Tracy-Kate Teleke, PsyD, M.A., LMFT

Marriage & Family Therapist

I assist adults and couples in CA experiencing relationship challenges and interpersonal struggles including anxiety, depression, and a myriad of other life challenges.

Top Rated Answers
usefulFish33
March 18th, 2019 8:06pm
It is really difficult to forgive the pain that your mother has inflicted to you. She is your mother, the one who gave birth to you, the one who is supposed to protect you against the cruel world. But most of the time, if you take the time, and if you try to understand the life of your mother, you will probably find out that she has been through a lot. Maybe during her youth, she has been told that she was ugly and worthless, and ended up doing the same thing on you because this is the way her own mother "loved" her, because this is the only way she has been taught to "love" and doesn't know anything else. Maybe it is her genetics, she is depressed, always hopeless, exhausted, crying, maybe with addiction problems that hurts you. In that case, and it is hard, I have been through it myself with my own mother, you really have to learn how to separate the depression from your mother, the addiction from your mother. Your mother is not her addiction nor her depression. She is ill, would you blame someone who have cancer? No, because she didn't choose to be the way it is. And be sure that she is like she is because this is the best way she found to cope with this demanding, fast paced, stressful world. Nevertheless, you are not to forgive everything. Forgiving doesn't mean you are to accept any kind of abusive behavior. You have to respect yourself first and foremost and set boundaries. Sometimes, it is more about accepting the way things are, and sometimes the best thing to do, is to stay away from poisonous persons, even if that person is your mother. Maybe seeing them now and then for a visit and to take some news. We don't choose our parents, but we can choose the way we interact with them, and with the help of time, maybe find peace.
Anonymous
December 12th, 2017 8:04pm
As a person who is currently going through this same thing, I can tell you this, that forgiveness is your own. It is for you. Forgiveness means that this person does not owe you anything further. That they are no longer in debt to you. Forgiveness is personal, and it is for you, not her.
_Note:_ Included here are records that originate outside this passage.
(* ===== verification/ExampleServer.v ===== *)
(** * The servers of the examples

    [runServer] of [src/examples], which the three examples share but for the
    handlers and the lines they print: an API key is made and printed, the
    certificate is loaded, and the server listens on a free port of the local
    host.  The files of the certificate and the socket are parameters. *)

From Stdlib Require Import Ascii.
From S2P Require Import Prelude GoRt Fmt Varint Tlv Crypto Frame Transport Session Negotiate RateLimit Media Handler Server Logger Program.

(** A map with one key. *)
Definition one_key (key : APIKey) : KeyStore := fun id => if bool_decide (id = KeyID key) then Some (Secret key) else None.

(** How far [runServer] gets: it serves, having printed its lines and logged
    its first ones, or it ends. *)
Inductive Started (A PacketConn : Type) :=
| Running (srv : Server A) (st : SessionStore) (conn : PacketConn) (key : APIKey) (port : Z) (out : list string)
    (log : colorWriter)
| Stopped (ending : Ending).
Arguments Running {A PacketConn}.
Arguments Stopped {A PacketConn}.

(** The lines of an example. *)
Record Banner := mkBanner {
  b_tag : string;
  b_log : list string;                            (* each with the port *)
  b_lines : list (string * (APIKey -> Z -> list arg))
}.
Definition the_id : APIKey -> Z -> list arg := fun key _ => [AStr (KeyID key)].
Definition the_secret : APIKey -> Z -> list arg := fun key _ => [AStr (string_of (Secret key))].
Definition the_port : APIKey -> Z -> list arg := fun _ port => [AInt port].
Definition the_command : APIKey -> Z -> list arg := fun key port =>
  [AStr (KeyID key); AStr (string_of (Secret key)); AInt port].
Definition no_args : APIKey -> Z -> list arg := fun _ _ => [].

Section server.
Context {A PacketConn : Type} `{C : CryptoOps}.
(** The certificate and its key; a UDP socket and its port, for an address;
    the time of the log lines. *)
Context (tls_LoadX509KeyPair : string -> string -> res Certificate).
Context (net_ListenUDP : string -> option (PacketConn * Z)) (zone : Z) (now : Time).

Definition run_server (b : Banner) (register : Server A -> Server A) (rnd : Reader) (stderr : Writer)
  : Started A PacketConn :=
  let '(rnd, key) := GenerateAPIKey rnd in
  match key with
  | Ok key =>
      match tls_LoadX509KeyPair "../../test-cert.pem" "../../test-key.pem" with
      | Ok cert =>
          match NewServer (Some (one_key key))
                  [WithTLSConfig (Some (mkTLSConfig [] "" false [cert])); WithLogger true] rnd with
          | (_, Ok (srv, st)) =>
              match net_ListenUDP "127.0.0.1:0" with
              | Some (conn, port) =>
                  let log := fold_left (fun log line => (Logger_Printf zone now line [AInt port] log).1) (b_log b)
                               (NewLogger (b_tag b) stderr) in
                  Running (register srv) st conn key port ((fun '(fmt, args) => Sprintf fmt (args key port)) <$> b_lines b) log
              | None => Stopped (Panicked PNilDeref)     (* the error is dropped *)
              end
          | (_, Err err) => Stopped (Exited (Sprintf "create server: %v" [AStr (error_text err)]))
          | (_, Panic p) => Stopped (Panicked p)
          | (_, OutOfFuel) => Stopped OutOfModel
          end
      | Err err => Stopped (Exited (Sprintf "load cert: %v" [AStr (error_text err)]))
      | Panic p => Stopped (Panicked p)
      | OutOfFuel => Stopped OutOfModel
      end
  | Err _ => Stopped (Panicked PNilDeref)                (* the error is dropped *)
  | Panic p => Stopped (Panicked p)
  | OutOfFuel => Stopped OutOfModel
  end.
End server.

(** What [main] does with its arguments, the first of which is the program. *)
Inductive Command := Usage | ServerCommand | ClientCommand (args : list string) | BadCommand (line : string).
Definition main_command (client_args : nat) (usage : string) (args : list string) : Command :=
  match args with
  | _ :: cmd :: rest =>
      if bool_decide (cmd = "server") then ServerCommand
      else if bool_decide (cmd = "client") then
        if (length args <? 2 + client_args)%nat then BadCommand usage else ClientCommand (take client_args rest)
      else BadCommand (Sprintf "unknown command: %s" [AStr cmd])
  | _ => Usage
  end.

(** ** Facts *)

Lemma length_hex_bytes bs : len (bytes_of (hex_bytes bs)) = 2 * len bs.
Proof.
  induction bs as [|b bs IH]; [done|].
  change (hex_bytes (b :: bs)) with
    (String (hex_digit (byteZ b `div` 16)) (String (hex_digit (byteZ b `mod` 16)) (hex_bytes bs))).
  set (x := hex_digit _). set (y := hex_digit _).
  change (bytes_of (String x (String y (hex_bytes bs)))) with (byte_of_ascii x :: byte_of_ascii y :: bytes_of (hex_bytes bs)).
  rewrite !len_cons, IH. lia.
Qed.

(** A server that runs is the registered one, and knows the key it printed. *)
Lemma run_server_knows {A PacketConn} `{C : CryptoOps} load listen zone now b (register : Server A -> Server A) rnd stderr srv st
  (conn : PacketConn) key port out log :
  run_server load listen zone now b register rnd stderr = Running srv st conn key port out log ->
  out = (fun '(fmt, args) => Sprintf fmt (args key port)) <$> b_lines b /\ len (bytes_of (KeyID key)) = 16 /\
  exists s0, srv = register s0 /\ middlewares s0 = [] /\ streamMiddlewares s0 = [] /\ handlers s0 = ∅ /\
    KeyStore_Get (keyStore s0) (KeyID key) = Some (Secret key).
Proof.
  unfold run_server. destruct (GenerateAPIKey rnd) as [rnd1 [key1|x|p|]] eqn:Hkey; try done.
  destruct (load _ _) as [cert|x|p|]; try done.
  destruct (NewServer _ _ rnd1) as [rnd2 [[srv1 st1]|x|p|]] eqn:Hnew; try done.
  destruct (listen _) as [[conn1 port1]|]; [|done]. intros [= <- <- <- <- <- <- <-]. split; [done|]. split.
  - revert Hkey. unfold GenerateAPIKey, mbind, M_bind. destruct (RandomBytes 32 rnd) as [r1 [secret|x|p|]]; try done.
    destruct (RandomBytes 8 r1) as [r2 [id|x|p|]] eqn:Hid; try done. intros [= _ <-]. cbn [KeyID]. rewrite length_hex_bytes.
    unfold RandomBytes, wrap_errM in Hid. destruct (ReadFull 8 r1) as [r3 [b'|x|p|]] eqn:Hr; try done.
    injection Hid as <- <-. apply ReadFull_inv in Hr as (_ & -> & _); lia.
  - exists srv1. split; [done|]. revert Hnew. unfold NewServer, mbind, M_bind.
    destruct (wrap_errM _ _ _ _) as [? [priv|x|p|]]; try done. intros [= _ <- _]. cbn. split_and!; try done.
    unfold KeyStore_Get, KeyStore_Get_fun, one_key. by rewrite bool_decide_true.
Qed.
You continue to heal, and through that healing, will come the ability to allow yourself the freedom from that pain.
Anonymous
February 13th, 2018 8:58pm
Forgivness can be hard sometimes, and learning to forgive can be pretty hard. It took me a while to learn how to forgive. My parents separated me from a girl I loved, and I was really mad. I soon remembered that my mom just loves me and wants to protect me. Your mother loves you, and if you remember that, sometimes forgiveness comes a little easier.
hopefulWhisper21
April 24th, 2018 12:52am
It is not necessary to forget the pain, as pain is often times what moulds you as a person. Take that pain and turn it into passion. Passion for things to change. Also, just because you may learn to forgive does not mean you have to forget.